Yamada non lo lasciò finire.

Delirava, non poteva essere lucido.

“Avremmo potuto cosa, Hikaru? Non avremmo potuto essere felici, perché io non amo te e tu non ami me. Amavamo due persone diverse, siamo rimasti da soli e ci siamo crogiolati l’uno nel rancore dell’altro, ma mettere fine alle loro vite non sarebbe comunque servito a dimenticarli, soltanto ad essere sporchi del loro sangue!” gli urlò contro, senza preoccuparsi di conseguenze che non avrebbero mai potuto essere peggiori di quelle che già prospettava.

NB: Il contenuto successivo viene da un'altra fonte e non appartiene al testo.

(** All the failures in one go, releasing the queues of their rows. *)
Definition fail_all (failed : list (Job * str)) (db : Db) : Db :=
  with_queues
    (with_jobs db (update_where (owned_in (failed_ids failed))
       (λ j, mark_failed exp_secs now (input_error failed (id j)) None j) (jobs db)))
    (release_queues w (rows_where (owned_in (failed_ids failed)) (jobs db)) (job_queues db)).

(** The in-memory job and its row agree on the queue, as they do as long as
    the worker holds the row. *)
Definition queues_agree (failed : list (Job * str)) (db : Db) : Prop :=
  ∀ (je : Job * str) r, je ∈ failed → jobs db !! id je.1 = Some r → locked_by r = Some w →
    job_queue_id r = job_queue_id je.1.

Lemma fail_jobs_all failed db :
  queues_agree failed db → fail_jobs exp_secs now failed w db = fail_all failed db.
Proof.
  intros Hag. unfold fail_jobs, fail_all. destruct failed as [|f fs]; cbn [is_empty].
  - apply db_eq; try done; cbn.
    + symmetry. apply update_where_id. intros i r _ [?%bool_decide_eq_true _]%andb_true_iff. set_solver.
    + symmetry. apply release_queues_nil. intros q. rewrite elem_of_row_queues.
      intros (i & j & _ & [?%bool_decide_eq_true _]%andb_true_iff & _). set_solver.
  - set (fl := f :: fs) in *. destruct (existsb _ fl) eqn:E; [done|].
    apply db_eq; try done. cbn [job_queues with_queues with_jobs]. symmetry. apply release_queues_nil. intros q.
    rewrite elem_of_row_queues. intros (i & j & Hj & [Hi%bool_decide_eq_true Ho%bool_decide_eq_true]%andb_true_iff & Hq).
    apply list_elem_of_fmap in Hi as (je & -> & Hin).
    rewrite (Hag je j Hin Hj Ho) in Hq.
    assert (has_queue je.1 = false) as Hf.
    { apply not_true_is_false. intros Ht. apply not_true_iff_false in E. apply E.
      apply existsb_exists. exists je. split; [by apply list_elem_of_In|done]. }
    apply has_queue_false in Hf. congruence.
Qed.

Hikaru mantenne una calma apparente.

Si protese verso il comodino, tirando fuori una pistola, e Yamada comprese che era tutto finito.

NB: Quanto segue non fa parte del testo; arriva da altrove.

(* ===== verification/Hooks.v ===== *)
(** * Lifecycle hooks (crates/graphile-worker-lifecycle-hooks)

    Interceptor events: the handlers registered for an event run in order and
    the first terminal answer wins; a chained event threads a value through
    them.  A handler is the function from its context to its answer.  Observer
    events only run application code for its effects and are not modelled. *)

From S2P Require Import Prelude Job.
Open Scope Z_scope.

Module Hooks.

(** ** result.rs *)

Inductive HookResult := Continue | Skip | Fail (reason : str).

Inductive JobScheduleResult :=
| ScheduleContinue (payload : Job.Value)
| ScheduleSkip
| ScheduleFail (reason : str).

Inductive JobRecoveryResult :=
| RecoveryDefault
| Reschedule (run_at : Z) (attempts : option Z)
| FailWithBackoff
| RecoverySkip.

(** ** event.rs: the trait [HookOutput] and its implementations *)

Class HookOutput (Out ChainValue : Type) := {
  out_default : Out;
  is_terminal : Out → bool;
  chain_value : Out → option ChainValue;
  default_with_value : ChainValue → Out
}.

#[export] Instance HookResult_output : HookOutput HookResult unit := {
  out_default := Continue;
  is_terminal r := match r with Continue => false | _ => true end;
  chain_value _ := None;
  default_with_value _ := Continue
}.

#[export] Instance JobRecoveryResult_output : HookOutput JobRecoveryResult unit := {
  out_default := RecoveryDefault;
  is_terminal r := match r with RecoveryDefault => false | _ => true end;
  chain_value _ := None;
  default_with_value _ := RecoveryDefault
}.

#[export] Instance JobScheduleResult_output : HookOutput JobScheduleResult Job.Value := {
  out_default := ScheduleContinue Job.Null;
  is_terminal r := match r with ScheduleContinue _ => false | _ => true end;
  chain_value r := match r with ScheduleContinue v => Some v | _ => None end;
  default_with_value v := ScheduleContinue v
}.

(** ** erased.rs, registry.rs: the handlers of one event, in order of
    registration; [None] when the event has no entry. *)

Definition register {H : Type} (handlers : option (list H)) (h : H) : option (list H) :=
  Some (default [] handlers ++ [h]).

(** ** events/interceptor.rs *)

Section intercept.
Context {Ctx Out ChainValue : Type} `{HookOutput Out ChainValue}.

(** The loop of an event without a chain: the answer and the number of
    handlers that ran. *)
Fixpoint intercept_loop (handlers : list (Ctx → Out)) (ctx : Ctx) (ran : nat) : Out * nat :=
  match handlers with
  | [] => (out_default, ran)
  | handler :: rest =>
      let result := handler ctx in
      if is_terminal result then (result, S ran) else intercept_loop rest ctx (S ran)
  end.

Definition intercept (handlers : option (list (Ctx → Out))) (ctx : Ctx) : Out * nat :=
  match handlers with
  | None => (out_default, 0%nat)
  | Some hs => intercept_loop hs ctx 0
  end.

(** The chained event, on a field of the context; [None] is a panic of
    [unwrap]. *)
Context (get : Ctx → ChainValue) (set : ChainValue → Ctx → Ctx).

Fixpoint chain_loop (handlers : list (Ctx → Out)) (self : Ctx) (current : ChainValue) : option Out :=
  match handlers with
  | [] => Some (default_with_value current)
  | handler :: rest =>
      let result := handler (set current self) in
      if is_terminal result then Some result
      else match chain_value result with
           | Some v => chain_loop rest self v
           | None => None
           end
  end.

Definition intercept_chained (handlers : option (list (Ctx → Out))) (self : Ctx) : option Out :=
  match handlers with
  | None => Some (default_with_value (get self))
  | Some hs => chain_loop hs self (get self)
  end.

(** ** First terminal answer *)

Lemma intercept_loop_spec hs ctx n :
  intercept_loop hs ctx n =
    match list_find (λ h, is_terminal (h ctx) = true) hs with
    | Some (i, h) => (h ctx, n + S i)%nat
    | None => (out_default, n + length hs)%nat
    end.
Proof.
  revert n. induction hs as [|h hs IH]; intros n; simpl; [by rewrite Nat.add_0_r|].
  destruct (is_terminal (h ctx)) eqn:E; case_decide; try congruence.
  - by rewrite Nat.add_1_r.
  - rewrite IH. destruct (list_find _ hs) as [[i x]|]; simpl; f_equal; lia.
Qed.

(** An interceptor answers with the first terminal answer in registration
    order, having run exactly the handlers up to it; when every handler lets
    the event pass (or none is registered), all of them ran and the answer is
    the default. *)
Theorem intercept_first_terminal hs ctx :
  intercept (Some hs) ctx =
    (match list_find (λ h, is_terminal (h ctx) = true) hs with
     | Some (i, h) => (h ctx, S i)
     | None => (out_default, length hs)
     end) ∧
  intercept None ctx = (out_default, 0%nat) ∧
  (∀ h, register (Some hs) h = Some (hs ++ [h])).
Proof.
  split_and!; [|done|done]. unfold intercept. rewrite intercept_loop_spec.
  by destruct (list_find _ hs) as [[]|].
Qed.
End intercept.

(** ** Chaining *)

(** The context of [BeforeJobSchedule]. *)
Record BeforeJobScheduleContext := mkSchedule {
  sched_identifier : str;
  sched_payload : Job.Value;
  sched_spec : Job.JobSpec
}.

Definition set_payload (v : Job.Value) (c : BeforeJobScheduleContext) : BeforeJobScheduleContext :=
  mkSchedule (sched_identifier c) v (sched_spec c).

Abbreviation ScheduleHook := (BeforeJobScheduleContext → JobScheduleResult).

Definition intercept_schedule (handlers : option (list ScheduleHook))
    (ctx : BeforeJobScheduleContext) : option JobScheduleResult :=
  intercept_chained sched_payload set_payload handlers ctx.

(** Composition of schedule hooks: each one sees the payload the previous one
    continued with. *)
Definition compose_schedule (ctx : BeforeJobScheduleContext) (r : JobScheduleResult)
    (h : ScheduleHook) : JobScheduleResult :=
  match r with ScheduleContinue v => h (set_payload v ctx) | t => t end.

Lemma compose_terminal ctx r hs :
  is_terminal r = true → foldl (compose_schedule ctx) r hs = r.
Proof. induction hs as [|h hs IH]; [done|]. by destruct r. Qed.

Lemma chain_loop_fold hs ctx v :
  chain_loop set_payload hs ctx v = Some (foldl (compose_schedule ctx) (ScheduleContinue v) hs).
Proof.
  revert v. induction hs as [|h hs IH]; intros v; simpl; [done|].
  destruct (h (set_payload v ctx)) as [v'| |reason] eqn:E; simpl.
  - apply IH.
  - by rewrite compose_terminal.
  - by rewrite compose_terminal.
Qed.

(** The schedule interceptor never panics and is the left-to-right
    composition of its handlers: each handler receives the payload the
    previous one continued with, a skip or failure ends the chain, and the
    payload is unchanged when no handler is registered. *)
Theorem schedule_chain_composes (handlers : option (list ScheduleHook)) ctx :
  intercept_schedule handlers ctx
  = Some (foldl (compose_schedule ctx) (ScheduleContinue (sched_payload ctx)) (default [] handlers)).
Proof. destruct handlers as [hs|]; [apply chain_loop_fold|done]. Qed.

End Hooks.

“È la stessa con cui ho ucciso Yuri” mormorò Hikaru, passandosi la lingua sulle labbra. “La stessa con cui ho ucciso Yuri per te, Ryo” aggiunse.

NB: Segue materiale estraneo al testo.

(** [on conflict (key) do update]. *)
Definition replace_row (preserve : bool) (now : Z) (j excluded : DbJob) : DbJob :=
  mkDbJob (id j) (job_queue_id excluded) (array_concat (payload j) (payload excluded))
    (priority excluded)
    (if preserve && (attempts j =? 0) then run_at j else run_at excluded)
    0 (max_attempts excluded) None (created_at j) now (key j) (revision j + 1)
    (locked_at j) (locked_by j) (flags excluded) (task_id excluded).

Definition with_new_job (db : Db) (js : gmap Z DbJob) : Db :=
  mkDb js (job_queues db) (tasks db) (workers db) (retirements db)
    (jobs_seq db + 1) (queues_seq db) (tasks_seq db).

Definition find_key (db : Db) (k : str) : option (Z * DbJob) :=
  snd <$> list_find (λ ij : Z * DbJob, key ij.2 = Some k) (map_to_list (jobs db)).

(** One row of the INSERT: [touched] are the rows this command already wrote.
    The conflict path consumes an identity value too. *)
Definition insert_row (preserve : bool) (now : Z) (touched : gset Z) (spec : SqlSpec) (db : Db) :
    result (Db * gset Z * option DbJob) SqlError :=
  match name_id (tasks db) (s_identifier spec) with
  | None => Ok (db, touched, None)
  | Some tid =>
      let row := new_row db now spec tid in
      if negb ((1 <=? max_attempts row) && key_ok (key row)) then Err CheckViolation
      else
        match k ← s_job_key spec; find_key db k with
        | None =>
            Ok (with_new_job db (<[jobs_seq db := row]> (jobs db)),
                {[jobs_seq db]} ∪ touched, Some row)
        | Some (i, j) =>
            if bool_decide (i ∈ touched) then Err AffectsRowTwice
            else if bool_decide (locked_at j = None) then
              let j' := replace_row preserve now j row in
              Ok (with_new_job db (<[i := j']> (jobs db)), {[i]} ∪ touched, Some j')
            else Ok (with_new_job db (jobs db), touched, None)
        end
  end.

Fixpoint insert_rows (preserve : bool) (now : Z) (touched : gset Z) (specs : list SqlSpec) (db : Db) :
    result (Db * list DbJob) SqlError :=
  match specs with
  | [] => Ok (db, [])
  | s :: ss =>
      let? (db, touched, row) := insert_row preserve now touched s db in
      let? (db, rows) := insert_rows preserve now touched ss db in
      Ok (db, match row with Some r => r :: rows | None => rows end)
  end.

Definition sql_add_jobs (specs : list SqlSpec) (preserve : bool) (now : Z) (db : Db) :
    result (Db * list DbJob) SqlError :=
  let? db := insert_names insert_task_name (remove_dups (s_identifier <$> specs)) db in
  let? db := insert_names insert_queue_name (remove_dups (filter_map s_queue_name specs)) db in
  insert_rows preserve now ∅ specs (retire_unavailable (filter_map s_job_key specs) now db).

(** ** add_job (m000021.sql) *)

Definition touch_row (now : Z) (j : DbJob) : DbJob :=
  mkDbJob (id j) (job_queue_id j) (payload j) (priority j) (run_at j) (attempts j)
    (max_attempts j) (last_error j) (created_at j) now (key j) (revision j + 1)
    (locked_at j) (locked_by j) (flags j) (task_id j).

Ryosuke avrebbe voluto mettersi le mani sulle orecchie per non sentire.

Avrebbe voluto dimenticare che Yuri era morto, che era morto per causa sua e per quella rabbia folle che covava nel proprio cuore.

Avrebbe voluto solo che Hikaru si sbrigasse ad ucciderlo, perché non voleva più sentire niente.

Durò solo una frazione di secondo, e lui non poté fare niente per evitarlo.

Il più grande afferrò saldamente la pistola, portandosela alla tempia e premendo il grilletto.

E Ryosuke urlò.

E, improvvisamente, era tutto finito.

Non c’era più niente che potesse fare, non c’era più nulla da salvare.

E alla fine non era riuscito ad evitarlo.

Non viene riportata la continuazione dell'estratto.